Foi uma enfermeira, quem informou ao visitante sobre o paradeiro do Nonato. Segundo ela, parecia que o homem havia se mudado para Pelotas, depois Santarém e logo a seguir Rio Branco, no Acre. “Ou seria Chuí, Campo Grande e Fortaleza?”, perguntava-se indecisa. Bom, o roteiro da retirada não tinha importância, procurava tranqüilizá-lo a enfermeira, garantindo-lhe que o fundamental era saber que o Nonato andava por aquela região.
O médico retornou à capital, torcendo para que sua informante estivesse enganada ou fosse péssima em geografia. Chegava a tremer, e, várias vezes, teve que parar o carro, impedido de dirigir, pensando que o caso podia ter atingido dimensões nacionais, como uma peste que se espalha de pessoa a pessoa, de cidade em cidade.
Mas, a situação era bem pior do que ele pensava. O ponto alto de sua desgraça aconteceu em um congresso nos Estados Unidos, quando um ouvinte japonês pediu a palavra, interrompendo sua exposição e lhe perguntou sobre o “The Nonato and the Salame Cases”.
Doutor Werner pensou em descarregar sua raiva sobre o público, mandando todos para o inferno. Conteve-se, afirmando que o Nonato era um famoso extremista, cuja meta era denegrir a imagem da medicina mundial. O palestrante foi aplaudido de pé, principalmente, ao citar detalhes de um plano diabólico, chegado até ele através de informantes, o qual revelava os objetivos do louco, entre eles, o da proliferação de vários vírus, o desaparecimento do American Way on Life, o ressurgimento do comunismo, além do extermínio da família, das consultas pagas e dos jogos de tênis e golfe.
Ao final, tantas eram as ameaças que pairavam sobre as cabeças dos ilustres cirurgiões, que ninguém mais teve coragem de perguntar sobre o salame.
O retorno ao Brasil, com sua consagração mundial, marcou também a volta do sossego.
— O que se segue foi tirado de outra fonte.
(* ===== verification/SecVolume.v ===== *)
(** * Formatting and mounting encrypted volumes

    [init_merkle_tree], [flush_merkle_tree] and the block primitives meet the
    interface [Volume] that [mkfs] and [mount] are proved against. *)
From S2P Require Import Prelude Layout BfsUtil CoreTypes SecAssoc BlockLayer FsLayer BlockStore Volume SecBlock SecStore FsAlloc Acl FsDir FsFile FsOps Mkfs.

Section secvolume.
Context `{Cipher} {claws : CipherLaws} {C : Type} `{BlkCacheLaws C}.
Context (ce : bool) (rnd : nat -> bytes) (rnd_zlen : forall n, zlen (rnd n) = BFS_IV_LEN).
Implicit Types s : sec C.

#[local] Instance sv_store : BlockStore (sec C) := sec_store ce rnd.
#[local] Instance sv_store_laws : BlockStoreLaws (sec C) := sec_store_laws ce rnd rnd_zlen.

(** [curr_par = calloc(get_SA()->getKey()->getHMACsize(), 1)]. *)
Definition alloc_par : M (sec C) () := getKey ;; modify (set_curr_par (Some (zeros BFS_HMAC_LEN))).

Definition sec_volume : Volume (sec C) :=
  {| v_status := status; v_set_status := FsLayer.set_status; v_init_mt := init_merkle_tree ce;
     v_flush_mt := flush_merkle_tree ce; v_alloc_par := alloc_par |}.

(** ** The tree at its first initialisation *)

(** The loop over a tree without nodes allocates every node, zero-filled. *)
Lemma fill_nodes_empty n s :
  key_ok s -> Z.of_nat n <= mt_num_nodes (mt s) -> (forall i, 0 <= i < Z.of_nat n -> mt_nodes (mt s) !! i = None) ->
  exists s', fill_nodes ce n false s = Ok true s' /\ same_but_nodes s s' /\
    (forall i, 0 <= i < Z.of_nat n -> mt_nodes (mt s') !! i = Some (HOwn (zeros (node_size (mt s) i)))) /\
    (forall i, Z.of_nat n <= i -> mt_nodes (mt s') !! i = mt_nodes (mt s) !! i).
Proof.
  revert s. induction n as [|n IH]; intros s Hk Hn Hnone.
  - exists s. split_and!; (done || (intros; lia)).
  - set (i := Z.of_nat n). set (s1 := with_node i (HOwn (zeros (node_size (mt s) i))) s).
    destruct (IH s1) as (s'&Hr&Hsm&Hin&Hout).
    { exact Hk. }
    { cbn. lia. }
    { intros j Hj. cbn. rewrite lookup_insert_ne by lia. apply Hnone. lia. }
    exists s'. split_and!.
    + cbn [fill_nodes]. rewrite bind_gets. fold i.
      rewrite (bind_Ok _ _ _ HNull s) by (unfold get_node; rewrite decide_True by lia; by rewrite Hnone by lia).
      destruct Hk as (k&Hk&_). rewrite (bind_Ok _ _ _ true s1); [exact Hr|].
      mrun (getKey_Ok s k Hk). by mrun (set_node_Ok i (HOwn (zeros (node_size (mt s) i))) s).
    + exact Hsm.
    + intros j Hj. destruct (decide (j = i)) as [-> |]; [|apply Hin; lia].
      rewrite Hout by lia. cbn. by rewrite lookup_insert_eq.
    + intros j Hj. rewrite Hout by lia. cbn. by rewrite lookup_insert_ne by lia.
Qed.

(** Over a tree that is there it changes nothing. *)
Lemma fill_nodes_full n c s : tree_ok s -> Z.of_nat n <= mt_num_nodes (mt s) -> fill_nodes ce n c s = Ok true s.
Proof.
  intros Ht. induction n as [|n IH]; intros Hn; [done|]. cbn [fill_nodes]. rewrite bind_gets.
  assert (0 <= Z.of_nat n < mt_num_nodes (mt s)) as Hi by lia. mrun (get_node_Ok s _ Ht Hi). cbn beta iota.
  rewrite bind_ret. apply IH. lia.
Qed.

Lemma node_size_nonneg m i : 0 <= node_size m i.
Proof. unfold node_size. by destruct (leaf_start m <=? i). Qed.

(** A volume whose tree is not in memory yet. *)
Definition sec_raw s : Prop :=
  dev_ok ce s /\ key_ok s /\ mt_status (mt s) = 0 /\ exists h, 0 < h <= 30 /\ NB s = 2 ^ h.

Lemma init_first_Ok s : sec_raw s ->
  exists s', init_merkle_tree ce true s = Ok BFS_SUCCESS s' /\ sec_core ce s' /\ mt_status (mt s') = 1 /\
    NB s' = NB s /\ status s' = status s.
Proof.
  intros (Hd&Hk&Hms&h&Hh&HN). set (m := mkMT (NB s) h (Z.shiftl 1 (h + 1) - 1) ∅ 1). set (s1 := set_mt m s).
  assert (mt_num_nodes m = 2 ^ (h + 1) - 1) as Hnn by (cbn; rewrite shiftl1 by lia; done).
  assert (0 < 2 ^ (h + 1)) as Hp by (apply Z.pow_pos_nonneg; lia).
  destruct (fill_nodes_empty (Z.to_nat (mt_num_nodes m)) s1) as (s2&Hr&Hsm&Hin&_).
  { exact Hk. }
  { change (mt s1) with m. lia. }
  { intros i _. apply lookup_empty. }
  exists s2. pose proof Hsm as (Hv&Hsc&Hcp&Hst&_&Hhe&Hnu&_&Hms2). split.
  - unfold init_merkle_tree, mt_setup. rewrite bind_assoc, bind_get, Hms. cbn [Z.eqb].
    rewrite bind_modify. rewrite HN, Z.log2_pow2 by lia. rewrite <-HN. fold m s1. rewrite bind_gets.
    change (mt s1) with m. by mrun Hr.
  - split; [|split_and!; [exact Hms2|unfold NB; by rewrite Hv|exact Hst]].
    split; [by eapply dev_ok_vbc|]. split; [|split].
    + split; [rewrite Hhe; exact Hh|]. split; [rewrite Hnu, Hhe; exact Hnn|]. intros i Hi. rewrite Hnu in Hi.
      eexists. split; [apply Hin; change (mt s1) with m in Hi; lia|]. unfold node_size, leaf_start. rewrite Hhe.
      apply zlen_zeros. by destruct (_ <=? _).
    + destruct Hk as (k&Hk&Hi). exists k. by rewrite Hsc.
    + unfold NB. rewrite Hv, Hhe. exact HN.
Qed.

(** ** The root hash on the device *)
Definition sec_vol s : Prop := sec_core ce s /\ mt_status (mt s) = 1.
Definition sec_rooted s : Prop := mem_get 0 BFS_HMAC_LEN (bget ce s (meta_blk (NB s))) = Some (nh s 0).

Lemma root_meta_range s : dev_ok ce s -> 0 <= meta_blk (NB s) < NB s /\ is_meta_blk s (meta_blk (NB s)) = true.
Proof.
  intros (_&_&Hd). assert (0 <= NB s) by (layout_lia). unfold is_meta_blk, meta_blk. rewrite andb_true_iff, Z.leb_le, Z.ltb_lt. layout_lia.
Qed.

Lemma root_node s : tree_ok s -> 0 <= 0 < mt_num_nodes (mt s) /\ zlen (nh s 0) = BFS_HMAC_LEN.
Proof.
  intros Ht. destruct (tree_sizes s Ht) as (w&?&?&?&?&Hls). split; [lia|].
  destruct (nh_node s 0 Ht) as [_ ->]; [lia|]. unfold node_size. destruct (Z.leb_spec (leaf_start (mt s)) 0); [lia|done].
Qed.

Lemma mt_setup_done s : mt_status (mt s) = 1 -> mt_setup s = Ok () s.
Proof. intros Hm. unfold mt_setup. by rewrite bind_get, Hm. Qed.

(** Writing the metadata block of the root keeps what other blocks need. *)
Lemma stored_root_write s v' d0 b d :
  (forall j, 0 <= j -> VBC.vget ce v' j = if decide (j = meta_blk (NB s)) then d0 else bget ce s j) ->
  VBC.maxBlockID v' = NB s -> dev_ok ce s -> ~ shares_root (NB s) b -> stored ce s b d -> stored ce (set_vbc v' s) b d.
Proof.
  intros Hg HN Hd Hns [[Hb Hnm] (iv&mac&[Hiv Hmac]&Ht&Hdd&Hl&Hgd)]. destruct (root_meta_range s Hd) as [Hmr Hmm].
  pose proof (meta_blk_nonneg b ltac:(lia)).
  assert (meta_blk b <> meta_blk (NB s)) as Hne by (unfold shares_root, meta_blk in *; lia).
  assert (b <> meta_blk (NB s)) as Hne' by congruence.
  assert (forall j, 0 <= j -> j <> meta_blk (NB s) -> bget ce (set_vbc v' s) j = bget ce s j) as Hk.
  { intros j Hj Hjn. unfold bget at 1. cbn. by rewrite Hg, decide_False by done. }
  assert (NB (set_vbc v' s) = NB s) as HN' by exact HN.
  split; [unfold valid_blk, is_meta_blk; by rewrite HN'|]. exists iv, mac. unfold meta_slot. rewrite !Hk by (done || lia). done.
Qed.

Lemma flush_Ok s : sec_vol s ->
  exists s', flush_merkle_tree ce s = Ok BFS_SUCCESS s' /\ sec_vol s' /\ NB s' = NB s /\ status s' = status s /\
    sec_rooted s' /\ forall b d, ~ shares_root (NB s) b -> stored ce s b d -> stored ce s' b d.
Proof.
  intros [(Hd&Ht&Hk&HN) Hm]. destruct (root_node s Ht) as [H0n Hz0]. destruct (root_meta_range s Hd) as [Hmr _].
  pose proof Hd as (Hi&Hz&Hds).
  destruct (mem_set_is_Some 0 (nh s 0) zero_blk) as [d0 Hd0]; [done|rewrite Hz0; vm_decide|].
  assert (zlen d0 = BLK_SZ) as Hzd by (by rewrite (mem_set_zlen _ _ _ _ Hd0)).
  destruct (write_block_helper_Ok ce s (meta_blk (NB s)) d0 Hi Hmr Hzd) as (v'&Hw&Hi'&Hg&HN').
  destruct Hk as (k&Hk&Hik). exists (set_vbc v' s). split.
  { unfold flush_merkle_tree. mrun (mt_setup_done s Hm). rewrite bind_gets.
    mrun (fill_nodes_full (Z.to_nat (mt_num_nodes (mt s))) true s Ht ltac:(lia)). cbn [negb].
    unfold save_root_hash. rewrite bind_gets, Hk, bind_gets. mrun (get_node_Ok s 0 Ht H0n). cbn beta iota.
    rewrite (bind_Ok _ _ _ (Some (nh s 0)) s) by done.
    rewrite (bind_Ok _ _ _ BFS_SUCCESS (set_vbc v' s)); [done|].
    unfold write_blk_meta, bad_meta_args, deref_ptr. rewrite bind_assoc. msteps. cbn beta iota.
    rewrite bool_decide_eq_false_2 by done. rewrite bind_assoc. msteps. cbn beta iota.
    rewrite mem_get_all by done. rewrite some_bind, Hd0. msteps. exact Hw. }
  assert (forall j, 0 <= j -> bget ce (set_vbc v' s) j = if decide (j = meta_blk (NB s)) then d0 else bget ce s j) as Hb' by exact Hg.
  refine (conj (conj _ Hm) (conj HN' (conj eq_refl (conj _ _)))).
  - refine (conj _ (conj Ht (conj _ _))); [|by exists k|exact (eq_trans HN' HN)].
    refine (conj Hi' (conj _ _)); [|by rewrite (HN' : NB (set_vbc v' s) = NB s)].
    intros j Hj. rewrite (HN' : NB (set_vbc v' s) = NB s) in Hj. rewrite Hb' by lia. case_decide; [done|]. by apply Hz.
  - unfold sec_rooted. rewrite (HN' : NB (set_vbc v' s) = NB s), Hb', decide_True by (done || lia).
    change (nh (set_vbc v' s) 0) with (nh s 0). rewrite <-Hz0. by eapply mem_get_set_eq.
  - intros b d Hns. by eapply stored_root_write.
Qed.

(** Mounting in the process that formatted: the tree is compared with the device. *)
Lemma init_again_Ok s : sec_vol s -> sec_rooted s ->
  exists v', init_merkle_tree ce false s = Ok BFS_SUCCESS (set_vbc v' s) /\ vpres ce (vbc s) v'.
Proof.
  intros [(Hd&Ht&Hk&HN) Hm] Hrt. destruct (root_node s Ht) as [H0n Hz0]. destruct (root_meta_range s Hd) as [Hmr _].
  destruct (read_block_helper_Ok ce s (meta_blk (NB s)) (proj1 Hd) Hmr) as (v'&Hr&Hp). exists v'. split; [|done].
  destruct Hk as (k&Hk&_). unfold init_merkle_tree. mrun (mt_setup_done s Hm). rewrite bind_gets.
  mrun (fill_nodes_full (Z.to_nat (mt_num_nodes (mt s))) true s Ht ltac:(lia)). cbn [negb].
  rewrite bind_gets, Hk, bind_gets.
  rewrite (bind_Ok _ _ _ (Some (None, Some (nh s 0))) (set_vbc v' s)).
  - cbn beta iota. rewrite (bind_Ok _ _ _ (nh s 0) (set_vbc v' s)); [by rewrite decide_True|].
    apply (node_read_Ok (set_vbc v' s)); [exact Ht|exact H0n|]. rewrite <-Hz0. exact (proj2 (nh_node s 0 Ht H0n)).
  - unfold read_blk_meta, bad_meta_args, deref_ptr. rewrite bind_assoc. msteps. rewrite bool_decide_eq_false_2 by done.
    mrun Hr. unfold sec_rooted in Hrt. rewrite Hrt. by msteps.
Qed.

(** ** The laws *)
Lemma vpres_vol s v' : sec_vol s -> vpres ce (vbc s) v' ->
  sec_vol (set_vbc v' s) /\ NB (set_vbc v' s) = NB s /\ forall b d, stored ce s b d -> stored ce (set_vbc v' s) b d.
Proof.
  intros [(Hd&Ht&Hk&HN) Hm] Hp. destruct (vpres_dev_ok ce s v' Hd Hp) as (Hd1&HN1&Hb1).
  refine (conj (conj _ Hm) (conj HN1 _)).
  - exact (conj Hd1 (conj Ht (conj Hk (eq_trans HN1 HN)))).
  - intros b d. apply stored_view. by split_and!.
Qed.

Lemma set_status_stored z s b d : stored ce s b d -> stored ce (FsLayer.set_status z s) b d.
Proof. apply stored_view. by split_and!. Qed.

#[refine] Definition sec_volume_laws : @VolumeLaws (sec C) sv_store sec_volume sv_store_laws :=
  {| v_raw := sec_raw; v_ok := sec_vol; v_has := stored ce; v_rooted := sec_rooted;
     v_par s := exists cp, curr_par s = Some cp /\ zlen cp = BFS_HMAC_LEN |}.
Proof.
  - done.
  - done.
  - intros z s Hs. exact Hs.
  - intros z s Hs. exact Hs.
  - apply set_status_stored.
  - intros z s Hs. exact Hs.
  - intros z s Hs. exact Hs.
  - intros s Hs. destruct (init_first_Ok s Hs) as (s'&Hr&Hc&Hm&Hn&Hst). exists s'. exact (conj Hr (conj (conj Hc Hm) (conj Hn Hst))).
  - intros s b d f [Hc Hm] Hst Hv Hz. apply valid_blk_iff in Hv.
    destruct (write_blk_core ce true rnd rnd_zlen eq_refl s b d f Hc Hst Hv Hz) as (c&s'&Hw&Hzc&Hc'&HN&Hst'&_&Hm'&Hs&Hf).
    exists c, s'. refine (conj Hw (conj Hzc (conj (conj Hc' _) (conj HN (conj Hst' (conj Hs Hf)))))). congruence.
  - exact flush_Ok.
  - intros s Hs Hr. destruct (init_again_Ok s Hs Hr) as (v'&Hi&Hp). destruct (vpres_vol s v' Hs Hp) as (Hs'&HN&Hf).
    exists (set_vbc v' s). exact (conj Hi (conj Hs' (conj HN (conj eq_refl Hf)))).
  - intros s [Hc Hm]. pose proof Hc as (_&_&(k&Hk&_)&_). exists (set_curr_par (Some (zeros BFS_HMAC_LEN)) s).
    refine (conj _ (conj (conj Hc Hm) (conj eq_refl (conj eq_refl (conj _ _))))).
    + cbn. unfold alloc_par. by mrun (getKey_Ok s k Hk).
    + by eexists.
    + intros b d. apply stored_view. by split_and!.
  - intros s b d [Hc Hm] Hp Hst Hd. destruct (read_blk_formatted ce true eq_refl s b d Hc Hst Hd) as (s'&Hr&Hc'&Hst'&Hv&Hmt&Hcp).
    exists s'. refine (conj Hr (conj (conj Hc' _) (conj _ (conj (proj1 (proj2 Hv)) (conj Hst' _))))); [by rewrite Hmt|by rewrite Hcp|].
    intros b' d'. by apply stored_view.
  - intros s [Hc Hm] Hp Hst. split; [by apply sec_ok_core|done].
Defined.

#[local] Existing Instance sec_volume.
#[local] Existing Instance sec_volume_laws.

(** C2. The whole system, from the devices to the contents of a file: on a raw
    cluster with a key, formatting and mounting succeed, and then a user can
    create a file of any valid name in the root directory, write to it at any
    offset up to the largest file size, and read the same bytes back, with every
    block sealed by the cipher and checked against the Merkle tree on the way. *)
Theorem encrypted_create_write_read u (s : fs (sec C)) usr name mode (buf : bytes) off :
  sec_raw (store s) -> room (NB (store s)) -> open_file_tab s = ∅ ->
  0 <= User.uid usr < 2 ^ 32 -> name <> [] -> slash ∉ name -> DirEntry.name_ok (root_path name) -> 0 <= mode < 2 ^ 32 ->
  ACLayer.denied true (Some usr) (User.uid usr) (Z.lor BFS__S_IFREG mode) = false ->
  0 <= off -> off + zlen buf <= MAX_FILE_SIZE ->
  exists s0 s1 s2 s3 : fs (sec C), boot true u s = Ok () s0 /\
    bfs_create true (Some usr) (root_path name) mode s0 = Ok START_FD s1 /\
    bfs_write true (Some usr) START_FD buf off s1 = Ok (zlen buf) s2 /\
    bfs_read true (Some usr) START_FD (zlen buf) off s2 = Ok buf s3.
Proof. exact (format_create_write_read true eq_refl u s usr name mode buf off). Qed.

End secvolume.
Durante anos, não apareceu nenhum paciente com aquele jeito desconfiado e até um pouco debochado, quando olhava para seu nome sobre a mesa. Aliás, por um longo tempo, o médico não ouviu falar sobre o Nonato, nem sequer pensou nele.
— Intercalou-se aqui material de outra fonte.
(* ===== verification/Rpc.v ===== *)
(** * Remote calls

    The client of [Client] and the server of [Server] joined by a connection:
    an operation of the client sends its request, the worker of the connection
    runs one round, and the client reads the response.  The theorems say that a
    remote call is the local call of the file system, and what happens to
    messages that are not the next one of the connection. *)
From S2P Require Import Prelude Layout BfsUtil CoreTypes FlexBuffer SecAssoc Wire BlockLayer BlockStore Volume FsAlloc Acl FsDir FsDirSpec FsFile FsOps Mkfs Server Client.
Import FlexBuffer FlexStream Msg.

(** ** The network

    It takes what one end has sent to the other. *)
Definition clear_outbox (n : NetConn.t) : NetConn.t :=
  NetConn.mk (RawNet.mk (RawNet.inbox (NetConn.socket n)) [] (RawNet.calls (NetConn.socket n))) (NetConn.chState n).

Definition feed (d : bytes) (n : NetConn.t) : NetConn.t :=
  NetConn.mk (RawNet.mk (RawNet.inbox (NetConn.socket n) ++ d) (RawNet.outbox (NetConn.socket n))
                (RawNet.calls (NetConn.socket n))) (NetConn.chState n).

(** ** Sealed messages *)
Section sealing.
Context `{Cipher} {claws : CipherLaws}.

(** The bytes that carry [p] as message number [seq] under [key], sealed with
    the random value [r]. *)
Definition message (key : bytes) (seq : Z) (r p : bytes) : bytes :=
  SecAssoc.sealed (CryptoKey.setKeyData key) (le_split 4 seq) r p true.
Mas, um dia, entrou em seu consultório, um senhor de cabelos brancos, passos lentos e fala carregada, com sotaque dos pampas. Ficou sentado, esperando que o doutor terminasse de fazer algumas anotações. Passeava o olhar pelos cartazes, que mostravam o corpo humano e diversos órgãos detalhados e os folhetos de remédios, até que descobriu a plaqueta sobre a mesa.
- Bah, o senhor era o médico do Nonato?
Um frio, uma tremedeira de pavor e desamparo, além de uma vontade incontrolável de chorar tomaram conta do cirurgião, que procurava se conter. Sua voz baixa e trêmula denunciava o nervosismo, que dele se apoderava. Procurou um calmante na gaveta, não achou. Tomou um antibiótico e um antitérmico, que estavam ali, como amostra grátis.
- Sim – respondeu timidamente, tentando perceber o efeito, que sua afirmação produzia no rosto do homem, que no entanto permanecia calmo.
- O senhor o conhece? – prosseguiu o médico.
- Sim.
- Há muito tempo? – questionou, enquanto buscava alguns medicamentos para os nervos. Ao lembrar que não os possuía, engoliu um punhado de pílulas contra prisão de ventre.
- Desde os tempos de guri.
- E ele está lá pelo norte do país?
- Não. Ele só foi visitar um irmão e uns parentes que se mudaram pra lá.
- E por onde ele anda? – indagou receoso, já prestes a ter uma crise nervosa, quase tomando tintura de iodo, achando que era homeopatia.
- Morreu.
Doutor Werner sentiu um alívio e não procurou se recriminar por uma imensa alegria, que ameaçava transbordar numa sonora gargalhada e na vontade de soltar foguetes ali mesmo no consultório. Se havia algo a ser censurado, recriminava-se, era sua auto-medicação, lembrando-se que sempre alertava seus pacientes a procurarem um médico e não tomarem remédios por conta própria.
- Faz tempo?
- Mais ou menos.
- Morreu de quê?
O idoso ficou meio sem jeito, demorou um pouco para responder. Ensaiou, hesitou, olhou para um lado, para o outro e frente à insistência do cirurgião, desabafou:
- Buenas...dizem...que foi de um antigo erro teu.